▶ Assigned task:
When the line with "(** * The server *)" appears below, start repeating lines exactly, and keep going through the line with "[HeadText]; [HeadRev] and"; add nothing outside that span.

▶ Material to process:
(* ===== verification/Progress.v ===== *)
(** A cluster can make progress ([internal/raft]): while a majority of the servers is up
    and their messages arrive, one of them can be elected, and a command that a client
    submits to it is committed, applied and answered. The run is built step by step: the
    timers that fire until the candidate's term is the newest ([outrun]), the votes
    ([gather]), the no-op entry ([takes_office]), the requests in [applyCh] ([serves]), the
    rounds of [replicateOnce] to each server ([catches_up], [spreads]) with the commit index
    ([leads_on]), and the apply loop ([drains], [replies]). *)
From S2P Require Import Prelude Stores Future Config Node Election Replication Rpc Sync Leader Machine Frame.
From S2P Require Import Restart Network ElectionSafety LogMatching LeaderCompleteness CommitSafety Entries.
From S2P Require Import Fsm Document Applied.

Lemma elem_of_delete {A} (l : list A) i x y : l !! i = Some x -> y ∈ l -> y <> x -> y ∈ delete i l.
Proof.
  intros Hi Hy Hne. rewrite delete_take_drop. rewrite <-(take_drop_middle l i x Hi) in Hy. set_solver.
Qed.

(** * Runs of the network *)

Section goes.
  Context {L Sb F R : Type} `{LogStoreSpec L} `{StableStoreSpec Sb} `{FSM F R}.
  Implicit Types n : network L Sb F R.
  Implicit Types p : proc L Sb F R.

(** A led run from one state of the network to another. *)
Definition runs n (ls : list nlabel) n' : Prop := nsteps n ls = Some n' /\ led_run n ls.

Lemma runs_nil n : runs n [] n.
Proof. by split. Qed.

Lemma runs_app n ls n1 ls' n2 : runs n ls n1 -> runs n1 ls' n2 -> runs n (ls ++ ls') n2.
Proof.
  revert n. induction ls as [|l ls IH]; intros n [Hs Hl] [Hs' Hl']; cbn in *; [by injection Hs as ->|].
  destruct Hl as [Ho Hl]. destruct (nstep n l) as [n0|] eqn:E; [|done].
  destruct (IH n0) as [? ?]; [by split|by split|]. split; cbn; by rewrite E.
Qed.

Lemma runs_one n l n' : nstep n l = Some n' -> orderly n l -> timely n l -> runs n [l] n'.
Proof. intros Hs Ho Ht. split; cbn; by rewrite Hs. Qed.

(** A step of one server by itself. *)
Record stepped n (a : text) p (k : label) p' n' : Prop := mk_stepped {
  sp_procs : procs n' = <[a := p']> (procs n);
  sp_calls : calls n' = calls n ++ new_calls a p k;
  sp_appends : appends n' = appends n ++ new_appends a p k
}.

Lemma runs_local n a p k p' : procs n !! a = Some p -> from_outside k = false -> step p k = Some p' ->
  term p < max_uint -> exists n', runs n [NStep a k] n' /\ stepped n a p k p' n'.
Proof.
  intros Ha Hk Hs Ht. eexists. split; [apply runs_one|].
  - cbn. unfold local_step. rewrite Ha. cbn [mbind option_bind]. rewrite Hk, Hs. reflexivity.
  - split; [|done]. intros q Hq. assert (q = p) as -> by congruence. done.
  - done.
  - by split.
Qed.

(** ** Runs without the apply loops *)

Definition aside (l : nlabel) : bool :=
  match l with NStep _ (LApplyWake | LApplyNext) | NRestart _ _ => false | _ => true end.

Definition goes n (ls : list nlabel) n' : Prop := runs n ls n' /\ forallb aside ls = true.

Lemma goes_nil n : goes n [] n.
Proof. split; [apply runs_nil|done]. Qed.

Lemma goes_app n ls n1 ls' n2 : goes n ls n1 -> goes n1 ls' n2 -> goes n (ls ++ ls') n2.
Proof. intros [Hr Ha] [Hr' Ha']. split; [by eapply runs_app|]. by rewrite forallb_app, Ha, Ha'. Qed.

Lemma goes_one n l n' : nstep n l = Some n' -> orderly n l -> timely n l -> aside l = true -> goes n [l] n'.
Proof. intros Hs Ho Ht Ha. split; [by apply runs_one|]. cbn. by rewrite Ha. Qed.

Lemma aside_prompted n l a p k : prompted n l a p k -> aside l = true -> k <> LApplyWake /\ k <> LApplyNext.
Proof. destruct 1 as [k _ ->| | | |i k]; [by destruct k|done..|by destruct k]. Qed.

(** They leave the state machines alone. *)
Lemma goes_undisturbed ls : forall n n' a p, goes n ls n' -> procs n !! a = Some p ->
  exists p', procs n' !! a = Some p' /\ undisturbed p p'.
Proof.
  induction ls as [|l ls IH]; intros n n' a p [[Hs Hl] Ha] Hp; cbn in *; [injection Hs as <-; by exists p|].
  destruct Hl as [_ Hl]. apply andb_prop in Ha as [Hal Ha]. destruct (nstep n l) as [n1|] eqn:E; [|done].
  assert (exists p1, procs n1 !! a = Some p1 /\ undisturbed p p1) as (p1&Hp1&[E1 E2]).
  { destruct (nstep_moves n l n1 E) as [Ep _ _ _|b q k q' [Hb Hq Ep _ Hpr _ _]|b q s q' [(ws&->&_) _ _ _ _ _ _]].
    - exists p. by rewrite Ep.
    - destruct (decide (a = b)) as [->|Hne]; [|exists p; by rewrite Ep, lookup_insert_ne].
      assert (q = p) as -> by congruence. exists q'. rewrite Ep, lookup_insert_eq. split; [done|].
      destruct (aside_prompted n l b p k Hpr Hal). by apply (step_undisturbed p k q').
    - done. }
  destruct (IH n1 n' a p1) as (p2&Hp2&[E3 E4]); [by repeat split|done|]. exists p2. split; [done|].
  split; congruence.
Qed.
(* ===== verification/Server.v ===== *)
(** The WebSocket server of a node ([internal/server/websocket.go]): connections,
    their [readPump], the registered clients and their bounded send channels, the
    [onCommit] callbacks, over the node of [Machine] and the document of [Document].
    The goroutines are the steps of a transition system; each step is one critical
    section of [n.mu], of the state machine's lock or of the node's. *)
From stdpp Require Import pretty.
From S2P Require Import Prelude Stores Future Config Node Election Replication Leader Machine.
From S2P Require Import Changeset Apply Cursor Compose Follow Fsm Codec Document.

(** * Messages *)

Definition MsgConnect : text := bytes_of "CONNECT".
Definition MsgSubmit : text := bytes_of "SUBMIT".
Definition MsgConnectAck : text := bytes_of "CONNECT_ACK".
Definition MsgAck : text := bytes_of "ACK".
Definition MsgBroadcast : text := bytes_of "BROADCAST".
Definition MsgRedirect : text := bytes_of "REDIRECT".
Definition MsgError : text := bytes_of "ERROR".

Record Envelope : Type := mkEnvelope { Type_ : text; Payload : text }.

Record ConnectMsg : Type := mkConnectMsg { cm_ClientID : text; cm_LastKnownRev : Z }.

Record SubmitMsg : Type := mkSubmitMsg {
  sm_ClientID : text; sm_SubmissionID : Z; sm_BaseRev : Z; sm_Changeset : Changeset
}.

(** The payloads the server sends. *)
Inductive payload : Type :=
| ConnectAckMsg (ack_HeadText : text) (ack_HeadRev : Z) (ack_CatchUp : list RevisionRecord)
| AckMsg (ack_NewRev : Z)
| BroadcastMsg (bc_Changeset : Changeset) (bc_NewRev : Z)
| RedirectMsg (rd_LeaderAddr : text)
| ErrorMsg (em_Code : Z) (em_Message : text).

(** The [msgType] each payload is sent with. *)
Definition msg_type (m : payload) : text :=
  match m with
  | ConnectAckMsg _ _ _ => MsgConnectAck
  | AckMsg _ => MsgAck
  | BroadcastMsg _ _ => MsgBroadcast
  | RedirectMsg _ => MsgRedirect
  | ErrorMsg _ _ => MsgError
  end.

(** [json.Marshal] and [json.Unmarshal] of the messages; [None] is an error. *)
Class WireCodec := {
  UnmarshalEnvelope : text -> option Envelope;
  UnmarshalConnect : text -> option ConnectMsg;
  UnmarshalSubmit : text -> option SubmitMsg;
  MarshalPayload : payload -> option text;
  MarshalEnvelope : Envelope -> option text
}.

(** [%d]. *)
Definition itoa (n : Z) : string := pretty n.

(** [err.Error()] of the errors that [Validate] returns (the others are those of
    [ApplyChangeset]) and of those a future returns. *)
Definition validate_text (e : ot_error) : string :=
  match e with
  | ErrRetainLen n => "retain len must be positive, got " +:+ itoa n
  | ErrInsertEmpty => "insert chars must not be empty"
  | ErrDeleteLen n => "delete len must be positive, got " +:+ itoa n
  | ErrUnknownOp t => "unknown op type: " +:+ type_name t
  | ErrConsumed n oldLen => "ops consume " +:+ itoa n +:+ " chars but OldLen=" +:+ itoa oldLen
  | ErrProduced n newLen => "ops produce " +:+ itoa n +:+ " chars but NewLen=" +:+ itoa newLen
  | _ => ""
  end.

Definition apply_text (e : apply_error) : string :=
  match e with
  | ErrNotLeader => "raft: not the leader"
  | ErrShutdown => "raft: server is shutting down"
  | ErrTimeout => "raft: apply timeout"
  | ErrLeaderLost => "raft: leadership lost before commit"
  | ErrStoreLog err => "store log: " +:+ err
  end.

(** * Clients *)

(** [sendCh] is a buffered channel; [writing] says whether [writePump] still runs. *)
Record wsClient : Type := mkClient {
  c_id : text;
  c_conn : nat;
  sendCh : list text;
  closed : bool;
  writing : bool
}.

Definition sendCh_cap : nat := 256.

Definition set_sendCh (q : list text) (c : wsClient) : wsClient :=
  mkClient (c_id c) (c_conn c) q (closed c) (writing c).

(** The clients are shared by address. *)
Abbreviation client_heap := (gmap nat wsClient).

Section messages.
  Context `{WC : WireCodec}.

(** What [send] puts on the channel. *)
Definition encode (m : payload) : option text :=
  data ← MarshalPayload m; MarshalEnvelope (mkEnvelope (msg_type m) data).

(** [send]: a send on a closed channel panics, also in a [select] with a [default]. *)
Definition send (h : client_heap) (a : nat) (m : payload) : outcome Empty_set client_heap :=
  match h !! a with
  | None => Ret h
  | Some c =>
      match encode m with
      | None => Ret h
      | Some b =>
          if closed c then Panic
          else if (length (sendCh c) <? sendCh_cap)%nat
          then Ret (<[a := set_sendCh (sendCh c ++ [b]) c]> h)
          else Ret h
      end
  end.

(** The sends of [onCommit], in order. *)
Definition onCommit_sends (clients : gmap text nat) (result : ApplyResult) : list (nat * payload) :=
  match clients !! RClientID result with
  | Some origin => [(origin, AckMsg (NewRev result))]
  | None => []
  end ++
  (if IsDuplicate result then []
   else (fun q => (snd q, BroadcastMsg (CPrime result) (NewRev result))) <$>
     List.filter (fun q => negb (bool_decide (fst q = RClientID result))) (map_to_list clients)).

Fixpoint send_all (h : client_heap) (ms : list (nat * payload)) : outcome Empty_set client_heap :=
  match ms with
  | [] => Ret h
  | (a, m) :: ms' => h' ← send h a m; send_all h' ms'
  end.

Definition onCommit (h : client_heap) (clients : gmap text nat) (result : ApplyResult)
  : outcome Empty_set client_heap := send_all h (onCommit_sends clients result).

End messages.

(** * The server *)

(** Where a connection's [readPump] is: in [ReadMessage], in the stages of
    [handleConnect] (registering; [IsLeader]; [LeaderAddr]; [RevisionsSince];
    [HeadText]; [HeadRev] and sending), in those of [handleSubmit] ([IsLeader],
    validating and encoding; redirecting; [Apply]; [future.Error]), or in the deferred
    function ([removeClient]; [close] and [conn.Close]). *)
Inductive pump : Type :=
| Reading
| Registering (msg : ConnectMsg)
| Checking (a : nat) (rev : Z)
| Redirecting (a : nat) (rev : Z)
| CatchingUp (a : nat) (rev : Z)
| TakingText (a : nat) (catchUp : list RevisionRecord)
| TakingRev (a : nat) (catchUp : list RevisionRecord) (head : text)
| Submitting (a : nat) (msg : SubmitMsg)
| Refusing (a : nat)
| Proposing (a : nat) (data : text)
| Waiting (a : nat) (f : nat)
| Removing
| Closing
| Gone.

#[export] Instance submit_eq_dec : EqDecision SubmitMsg.
Proof. solve_decision. Defined.
#[export] Instance connect_eq_dec : EqDecision ConnectMsg.
Proof. solve_decision. Defined.
#[export] Instance pump_eq_dec : EqDecision pump.
Proof. solve_decision. Defined.

(** A connection: the variable [client] of its [readPump], and what has been written
    to the socket. *)
Record connection : Type := mkConn {
  client : option nat;
  at_ : pump;
  written : list text
}.

Inductive slabel : Type :=
| SRaft (l : label)                       (* a step of the node *)
| SAccept (k : nat)                       (* ServeHTTP: a new connection *)
| SRecv (k : nat) (raw : text)            (* ReadMessage returns a message *)
| SHangup (k : nat)                       (* ReadMessage returns an error *)
| SPump (k : nat)                         (* readPump goes on *)
| SPropose (k : nat) (c : submit_choice)  (* it calls Apply *)
| SCommit (n : nat)                       (* a spawned onCommit takes the read lock *)
| SPost (n : nat)                         (* it sends its next message, or unlocks *)
| SWrite (a : nat)                        (* a writePump writes a message *)
| SWriteFail (a : nat) (ping : bool)      (* the write of a message or a ping fails *).

Section server.
  Context {L Sb : Type} `{LogStore L} `{StableStore Sb} `{EC : EntryCodec} `{WC : WireCodec}.

(** [Node], with its part of the heap and its goroutines. [posting]: the messages that
    the running [onCommit] calls, which hold the read lock of [mu], still have to
    send; [taken]: those of the calls spawned ([doc_spawned] of the document) that have
    had the lock. *)
Record server : Type := mkServer {
  raft : proc L Sb document ApplyResult;
  heap : client_heap;
  clients : gmap text nat;
  conns : gmap nat connection;
  posting : list (list (nat * payload));
  taken : gset nat
}.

▶ Result below:
(** * The server *)

(** Where a connection's [readPump] is: in [ReadMessage], in the stages of
    [handleConnect] (registering; [IsLeader]; [LeaderAddr]; [RevisionsSince];
    [HeadText]; [HeadRev] and sending), in those of [handleSubmit] ([IsLeader],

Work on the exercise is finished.